Мы прошли с ним десятка полтора шагов между развалинами, ежеминутно спотыкаясь о мелкие обломки под ногами. Остановившись между двумя остатками высоких стен, нищий нырнул под одну из них и по невидимым для меня ступенькам начал спускаться вниз. Через две-три минуты в темной дыре загорелся слабый огонек чирака[4]) и старик, появившись у входа, помог мне спуститься в какой то подвал.

Я очутился в невысоком сухом помещении, посредине которого находился очаг с золой, в одном углу был врезан котел для варки пищи, около котла стоял ржавый туземный самовар. На полу около очага лежали две рваные кошмы. Все стены были сильно прокопчены дымом.

Пока я, тяжело опустившись на пол, оглядывался вокруг, старик проворно вышел наружу позаботиться о коне.

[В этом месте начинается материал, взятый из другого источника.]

(* ===== verification/DegradedLimiter.v ===== *)
(** * The degraded rate limiter: circuit breaker and bounded fallback counters

    Models crates/construct-rate-limit/src/degraded.rs. The atomics and the
    sixteen mutex-protected shards of [DegradedLimiter] are the fields of a
    record; each method is one step on it. Hashes and counters keep their
    machine widths. *)

From S2P Require Import Prelude.

Module DegradedLimiter.

Definition TRIP_THRESHOLD : Z := 5.
Definition COOLDOWN_MS : Z := 5000.
Definition SHARDS : nat := 16.
Definition MAX_TRACKED_KEYS : Z := 50000.

Inductive BreakerState := Closed | Open | HalfOpen.

#[global] Instance BreakerState_eq_dec : EqDecision BreakerState.
Proof. solve_decision. Defined.

Record DegradedOutcome := { allowed : bool; tracked_flag : bool }.

Record Entry := { window_start : Z; count : Z }.

Abbreviation Shard := (gmap Z Entry).

Record t := {
  consecutive_failures : Z;
  open_until_ms : Z;
  shards : list Shard;
  tracked : Z;
}.

Definition new : t := {|
  consecutive_failures := 0;
  open_until_ms := 0;
  shards := replicate SHARDS ∅;
  tracked := 0;
|}.

(** ** Breaker *)

Definition state (l : t) (now_ms : Z) : BreakerState :=
  if open_until_ms l =? 0 then Closed
  else if now_ms <? open_until_ms l then Open
  else HalfOpen.

Definition should_skip_redis (l : t) (now_ms : Z) : bool :=
  bool_decide (state l now_ms = Open).

Definition record_success (l : t) : t := {|
  consecutive_failures := 0; open_until_ms := 0;
  shards := shards l; tracked := tracked l;
|}.

Definition record_failure (l : t) (now_ms : Z) : t * bool :=
  let failures := wrap_u32 (consecutive_failures l + 1) in
  let l1 := {| consecutive_failures := failures; open_until_ms := open_until_ms l;
               shards := shards l; tracked := tracked l |} in
  if failures <? TRIP_THRESHOLD then (l1, false)
  else
    let was_open := negb (open_until_ms l =? 0) in
    ({| consecutive_failures := failures; open_until_ms := now_ms + COOLDOWN_MS;
        shards := shards l; tracked := tracked l |}, negb was_open).

(** ** Fallback counters *)

Definition fxhash (s : string) : Z :=
  fold_left (fun h b => wrap_u64 (Z.lxor h (Z_of_byte b) * 1099511628211))
    (as_bytes s) 14695981039346656037.

Definition purge_stale (shard : Shard) (ws : Z) : Shard * Z :=
  let kept := filter (fun kv => window_start kv.2 = ws) shard in
  (kept, Z.of_nat (size shard) - Z.of_nat (size kept)).

Definition with_shard (l : t) (idx : nat) (s : Shard) (n : Z) : t := {|
  consecutive_failures := consecutive_failures l;
  open_until_ms := open_until_ms l;
  shards := <[idx := s]> (shards l);
  tracked := n;
|}.

Definition window_of (window_secs now_secs : Z) : Z :=
  now_secs - now_secs mod (Z.max window_secs 1).

Definition shard_of (h : Z) : nat := Z.to_nat (h mod Z.of_nat SHARDS).

Definition charge_hash (l : t) (hash limit ws : Z) : t * DegradedOutcome :=
  let idx := shard_of hash in
  let shard := default ∅ (shards l !! idx) in
  match shard !! hash with
  | Some entry =>
      if window_start entry =? ws then
        let entry' := {| window_start := window_start entry;
                         count := saturating_add_u32 (count entry) 1 |} in
        (with_shard l idx (<[hash := entry']> shard) (tracked l),
         {| allowed := count entry' <=? limit; tracked_flag := true |})
      else
        (with_shard l idx (<[hash := {| window_start := ws; count := 1 |}]> shard) (tracked l),
         {| allowed := true; tracked_flag := true |})
  | None =>
      let '(shard, n) :=
        if MAX_TRACKED_KEYS <=? tracked l then
          let '(kept, dropped) := purge_stale shard ws in
          (kept, if 0 <? dropped then tracked l - dropped else tracked l)
        else (shard, tracked l) in
      if MAX_TRACKED_KEYS <=? n then
        (with_shard l idx shard n, {| allowed := true; tracked_flag := false |})
      else
        (with_shard l idx (<[hash := {| window_start := ws; count := 1 |}]> shard) (n + 1),
         {| allowed := true; tracked_flag := true |})
  end.

Definition charge (l : t) (key : string) (limit window_secs now_secs : Z)
    : t * DegradedOutcome :=
  if limit <=? 0 then (l, {| allowed := false; tracked_flag := true |})
  else charge_hash l (fxhash key) limit (window_of window_secs now_secs).

Definition clear (l : t) : t := {|
  consecutive_failures := consecutive_failures l;
  open_until_ms := open_until_ms l;
  shards := map (fun _ => ∅) (shards l);
  tracked := 0;
|}.

(** ** The invariant

    [tracked] is the number of entries, and never passes the cap; an entry sits
    in the shard its hash selects. *)

Fixpoint total (ss : list Shard) : Z :=
  match ss with
  | [] => 0
  | s :: rest => Z.of_nat (size s) + total rest
  end.

Record wf (l : t) : Prop := {
  wf_shards : length (shards l) = SHARDS;
  wf_tracked : tracked l = total (shards l);
  wf_bound : tracked l <= MAX_TRACKED_KEYS;
  wf_place : forall i s h e,
    shards l !! i = Some s -> s !! h = Some e -> shard_of h = i /\ 1 <= count e <= u32_max;
}.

Через некоторое время он передал мне хорджун[5]), снятый с лошади, и начал разводить огонь в очаге. Вспыхнувшее пламя осветило нищего: это был старик на вид лет семидесяти-семидесяти пяти, лицо его было покрыто многочисленными морщинами; седая борода клочками торчала во все стороны.

Сбросив с себя рваный халат, нищий поставил в огонь думчу[6]) и помог снять сапог. Внимательно осмотрев и ощупав ногу, он обратил мое внимание на сильную опухоль около щиколотки:

— Ничего, таксырь. Все благополучно, ты растянул жилу, а кость не повредил. И тебе натру мазью ногу и утром ты не почувствуешь, что она болела.

Пошарив в старом сундуке, стоявшем в углу, нищий достал из него маленькую желтую горлянку[7]), полную насвая[8]), и постукал о дно ее над пиалой с разбитым краем. В высыпавшийся из горлянки темно-зеленый порошок табака — насвая, кладущегося туземцами в рот, он добавил какого-то желтоватого порошка и налил теплой воды из думчи. Круглой костяшкой старик растер образовавшуюся смесь, приложил ее к моей ноге и туго забинтовал ее.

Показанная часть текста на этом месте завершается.